__Brief__.
Among the records below, find the line that has "apply find_candidate_Ok in Hl' as (-> & [f0"; from there, give the lines again exactly, and stop after the line that has "cred = false ->".

__Extracted entries__.
(** A token in a document that is written. *)
Lemma written_token now path doc cfgPath fs fs' tok credID random secret rawToken digest :
  (forall fs1, fs1 !! path = fs !! path -> os_TempName fs1 (filepath_Dir path) <> path) ->
  writeTokenFileWithValidation now path doc cfgPath fs = (fs', Ok ()) ->
  included cfgPath path fs' ->
  tok ∈ doc -> tok_Disabled tok = false -> new_credential credID digest ∈ tok_Credentials tok ->
  credID <> "" -> IndexByte_found credID "." = false -> random <> Some "" ->
  makeCredential credID random = Ok (secret, rawToken, digest) ->
  exists cfg, LoadConfig cfgPath fs' = Ok cfg /\
    forall req at_, Get "Authorization" (req_Header req) = "Bearer " +:+ rawToken ->
      resolveRequestCredential cfg req at_ = (req, inr (tok, new_credential credID digest)).
Proof using Type*.
  intros Htmp Hw Hinc Ht Hd Hc Hne Hdot Hr Hm.
  apply edit_Ok in Hw as (b & cfg & tmp & Hy & Hp & Hl & _); [|done].
  exists cfg. split; [done|]. intros req at_ Ha.
  eapply token_resolved; [by eapply loaded_unique| |exact Hd|exact Hc|exact Hne|exact Hdot|exact Hr
    |exact Hm|exact Ha].
  by eapply (included_tokens cfgPath path fs' cfg doc b).
Qed.

(** ** The commands *)

(** A new name is not the name of a file that is there. *)
Lemma fresh_name (fs : FS) path f :
  (forall (fs : FS) dir, fs !! os_TempName fs dir = None) -> fs !! path = Some f ->
  forall fs1 : FS, fs1 !! path = fs !! path -> os_TempName fs1 (filepath_Dir path) <> path.
Proof using Type.
  intros Htmp Hf fs1 Hf1 Heq. pose proof (Htmp fs1 (filepath_Dir path)) as Hn.
  by rewrite Heq, Hf1, Hf in Hn.
Qed.

(** After token disable the configuration has the credential, disabled. *)
Lemma disabled_loaded now cfgPath tokenID credID tokensFile fs fs' out :
  (forall fs dir, fs !! os_TempName fs dir = None) ->
  token_disable now cfgPath tokenID credID tokensFile fs = (fs', Ok out) ->
  (forall doc path i, loadTokenDocForEdit cfgPath tokensFile tokenID fs = (fs, Ok (doc, path, i)) ->
     included cfgPath path fs') ->
  exists cfg, LoadConfig cfgPath fs' = Ok cfg /\
    exists tok cred, tok ∈ cfg_Tokens cfg /\ cred ∈ tok_Credentials tok /\
      cred_ID cred = credID /\ cred_Disabled cred = true.
Proof using Type*.
  intros Htmp Ha Hincl. unfold token_disable in Ha. destruct (_ || _); [done|].
  apply io_bind_Ok in Ha as (fs1 & [[doc path] i] & Hl & Ha).
  pose proof Hl as Hl'. unfold loadTokenDocForEdit in Hl'.
  apply find_candidate_Ok in Hl' as (-> & [f Hf] & t & Hi & Hid).
  rewrite Hi in Ha. cbv zeta in Ha. destruct (existsb _ _) eqn:Hex; [|done]. cbn [negb] in Ha.
  apply io_bind_Ok in Ha as (fs2 & [] & Hw & Ho). injection Ho as -> _.
  apply edit_Ok in Hw as (b & cfg & tmp & Hy & Hp & Hc & _).
  2: by eapply fresh_name.
  exists cfg. split; [done|]. apply existsb_exists in Hex as (cr & Hcr & Hcid).
  exists (set_credentials (map (disable_credential credID)) t), (disable_credential credID cr).
  split_and!.
  - eapply (included_tokens cfgPath path fs' cfg _ b); [exact Hc|by eapply Hincl|exact Hp|exact Hy|].
    apply (list_elem_of_lookup_2 _ i). by rewrite list_lookup_alter_eq, Hi.
  - apply elem_of_map_2. by apply list_elem_of_In.
  - unfold disable_credential. rewrite Hcid. by apply eqs_true.
  - unfold disable_credential. by rewrite Hcid.
Qed.

(** C15: the token that token add prints is accepted.  Suppose that the command
    succeeds for a credential id that is not empty and has no dot, with random
    bytes that are not empty and a temporary name other than the file's own; and
    that the file is among those the configuration includes.  Then the
    configuration loads, and with it any request that shows the printed token as
    its bearer is resolved to the new token: under the id asked for, enabled, with
    the scopes asked for and no constraint.  With a dot in the credential id the
    printed token is split elsewhere when it is parsed. *)
Theorem added_token_accepted now random cfgPath tokenID credID scopes tokensFile fs fs' out :
  (forall fs1, os_TempName fs1 (filepath_Dir (tokenFile cfgPath tokensFile tokenID)) <>
     tokenFile cfgPath tokensFile tokenID) ->
  credID <> "" -> IndexByte_found credID "." = false -> random <> Some "" ->
  token_add now random cfgPath tokenID credID scopes tokensFile fs = (fs', Ok out) ->
  included cfgPath (tokenFile cfgPath tokensFile tokenID) fs' ->
  exists cfg rawToken tok cred,
    out = ["token: " +:+ rawToken] /\ LoadConfig cfgPath fs' = Ok cfg /\
    tok_ID tok = tokenID /\ tok_Disabled tok = false /\ tok_Scopes tok = splitCSV scopes /\
    tok_Constraints tok = zero_constraints /\ cred_ID cred = credID /\
    forall req at_, Get "Authorization" (req_Header req) = "Bearer " +:+ rawToken ->
      resolveRequestCredential cfg req at_ = (req, inr (tok, cred)).
Proof using Type*.
  intros Htmp Hne Hdot Hr Ha Hinc. unfold token_add in Ha.
  destruct (tokenID =s? ""); [done|].
  apply io_bind_Ok in Ha as (fs1 & [[secret rawToken] digest] & Hm & Ha).
  unfold io_of in Hm. injection Hm as <- Hm. cbv zeta in Ha.
  apply io_bind_Ok in Ha as (fs2 & doc & Hd & Ha). destruct (findTokenDoc doc tokenID); [done|].
  apply io_bind_Ok in Ha as (fs3 & [] & Hw & Ho). injection Ho as -> <-.
  destruct (written_token now _ _ _ _ _
    {| tok_ID := tokenID; tok_Disabled := false; tok_Credentials := [new_credential credID digest];
       tok_Scopes := splitCSV scopes; tok_Constraints := zero_constraints |}
    credID random secret rawToken digest (fun fs1 _ => Htmp fs1) Hw Hinc) as (cfg & Hl & Hreq).
  all: try done.
  - apply elem_of_app. right. by apply list_elem_of_singleton.
  - apply list_elem_of_here.
  - exists cfg, rawToken. eexists _, (new_credential credID digest).
    split; [done|]. split; [done|]. split_and!; [..|exact Hreq]; done.
Qed.

(** The token that token rotate prints is accepted next to the old ones: as
    the token that was rotated, unless that one is disabled. *)
Theorem rotated_token_accepted now random cfgPath tokenID credID tokensFile fs fs' out :
  (forall fs dir, fs !! os_TempName fs dir = None) ->
  credID <> "" -> IndexByte_found credID "." = false -> random <> Some "" ->
  token_rotate now random cfgPath tokenID credID tokensFile fs = (fs', Ok out) ->
  exists doc path i t, loadTokenDocForEdit cfgPath tokensFile tokenID fs = (fs, Ok (doc, path, i)) /\
    doc !! i = Some t /\ tok_ID t = tokenID /\
    (included cfgPath path fs' -> tok_Disabled t = false ->
     exists cfg rawToken tok cred,
       out = ["token: " +:+ rawToken] /\ LoadConfig cfgPath fs' = Ok cfg /\
       tok_ID tok = tokenID /\ tok_Scopes tok = tok_Scopes t /\
       tok_Constraints tok = tok_Constraints t /\ cred_ID cred = credID /\
       (forall old, old ∈ tok_Credentials t -> old ∈ tok_Credentials tok) /\
       forall req at_, Get "Authorization" (req_Header req) = "Bearer " +:+ rawToken ->
         resolveRequestCredential cfg req at_ = (req, inr (tok, cred))).
Proof using Type*.
  intros Htmp Hne Hdot Hr Ha. unfold token_rotate in Ha.
  destruct (tokenID =s? ""); [done|].
  apply io_bind_Ok in Ha as (fs1 & [[doc path] i] & Hl & Ha).
  pose proof Hl as Hl'. unfold loadTokenDocForEdit in Hl'.
  apply find_candidate_Ok in Hl' as (-> & [f0 Hf0] & t & Hi & Hid).
  apply io_bind_Ok in Ha as (fs2 & [[secret rawToken] digest] & Hm & Ha).
  unfold io_of in Hm. injection Hm as <- Hm. cbv zeta in Ha.
  apply io_bind_Ok in Ha as (fs3 & [] & Hw & Ho). injection Ho as -> <-.
  exists doc, path, i, t. split_and!; [done..|]. intros Hinc Hd.
  set (f := fun creds => creds ++ [new_credential credID digest]) in *.
  destruct (written_token now _ _ _ _ _ (set_credentials f t) credID random secret rawToken digest
    (fresh_name _ _ _ Htmp Hf0) Hw Hinc) as (cfg & Hcfg & Hreq).
  all: try done.
  - apply (list_elem_of_lookup_2 _ i). by rewrite list_lookup_alter_eq, Hi.
  - apply elem_of_app. right. by apply list_elem_of_singleton.
  - exists cfg, rawToken, (set_credentials f t), (new_credential credID digest).
    split; [done|]. split; [done|]. split_and!; [exact Hid|done..| |exact Hreq].
    intros old Hold. apply elem_of_app. by left.
Qed.

Lemma disabled_other cfg fs cfgPath tok cred tok' cred' credID :
  LoadConfig cfgPath fs = Ok cfg ->
  tok ∈ cfg_Tokens cfg /\ cred ∈ tok_Credentials tok /\ cred_Disabled cred = false ->
  tok' ∈ cfg_Tokens cfg /\ cred' ∈ tok_Credentials tok' /\
    cred_ID cred' = credID /\ cred_Disabled cred' = true ->
  cred_ID cred <> credID.
Proof using Type.
  intros Hl (Ht & Hcr & He) (Ht' & Hcr' & Hid' & Hd') Hid.
  destruct (credential_unique (cfg_Tokens cfg) tok tok' cred cred') as [_ ->]; try done;
    [by eapply loaded_unique|congruence|congruence].
Qed.

Lemma resolved_other cfg fs cfgPath req at_ tok cred tok' cred' credID :
  LoadConfig cfgPath fs = Ok cfg ->
  tok' ∈ cfg_Tokens cfg /\ cred' ∈ tok_Credentials tok' /\
    cred_ID cred' = credID /\ cred_Disabled cred' = true ->
  snd (resolveRequestCredential cfg req at_) = inr (tok, cred) -> cred_ID cred <> credID.
Proof using Type.
  intros Hl Hc Hr. destruct (resolveRequestCredential cfg req at_) as [r1 res] eqn:Heq.
  cbn [snd] in Hr. subst res. apply resolved_enabled in Heq. by eapply disabled_other.
Qed.

(** A disabled credential is refused.  When token disable succeeds on a file
    the configuration includes, the configuration loads, and with it no request is
    resolved to a credential of that id any more: neither by its bearer nor by a
    session of the panel. *)
Theorem disabled_credential_refused now cfgPath tokenID credID tokensFile fs fs' out :
  (forall fs dir, fs !! os_TempName fs dir = None) ->
  token_disable now cfgPath tokenID credID tokensFile fs = (fs', Ok out) ->
  (forall doc path i, loadTokenDocForEdit cfgPath tokensFile tokenID fs = (fs, Ok (doc, path, i)) ->
     included cfgPath path fs') ->
  exists cfg, LoadConfig cfgPath fs' = Ok cfg /\
    forall req at_ r tok cred,
      resolveRequestCredential cfg req at_ = (r, inr (tok, cred)) -> cred_ID cred <> credID.
Proof using Type*.
  intros Htmp Ha Hincl. destruct (disabled_loaded _ _ _ _ _ _ _ _ Htmp Ha Hincl) as (cfg & Hl & Hc).
  exists cfg. split; [done|]. intros req at_ r tok cred Hr%resolved_enabled.
  destruct Hc as (tok' & cred' & Hc). by eapply disabled_other.
Qed.

(** ** In the gateway *)

Section gateway.
Context (VerifyPKCS1v15 : PublicKey -> string -> string -> bool) (cfgPath : string).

__Answer section__.
  apply find_candidate_Ok in Hl' as (-> & [f0 Hf0] & t & Hi & Hid).
  apply io_bind_Ok in Ha as (fs2 & [[secret rawToken] digest] & Hm & Ha).
  unfold io_of in Hm. injection Hm as <- Hm. cbv zeta in Ha.
  apply io_bind_Ok in Ha as (fs3 & [] & Hw & Ho). injection Ho as -> <-.
  exists doc, path, i, t. split_and!; [done..|]. intros Hinc Hd.
  set (f := fun creds => creds ++ [new_credential credID digest]) in *.
  destruct (written_token now _ _ _ _ _ (set_credentials f t) credID random secret rawToken digest
    (fresh_name _ _ _ Htmp Hf0) Hw Hinc) as (cfg & Hcfg & Hreq).
  all: try done.
  - apply (list_elem_of_lookup_2 _ i). by rewrite list_lookup_alter_eq, Hi.
  - apply elem_of_app. right. by apply list_elem_of_singleton.
  - exists cfg, rawToken, (set_credentials f t), (new_credential credID digest).
    split; [done|]. split; [done|]. split_and!; [exact Hid|done..| |exact Hreq].
    intros old Hold. apply elem_of_app. by left.
Qed.

Lemma disabled_other cfg fs cfgPath tok cred tok' cred' credID :
  LoadConfig cfgPath fs = Ok cfg ->
  tok ∈ cfg_Tokens cfg /\ cred ∈ tok_Credentials tok /\ cred_Disabled cred = false ->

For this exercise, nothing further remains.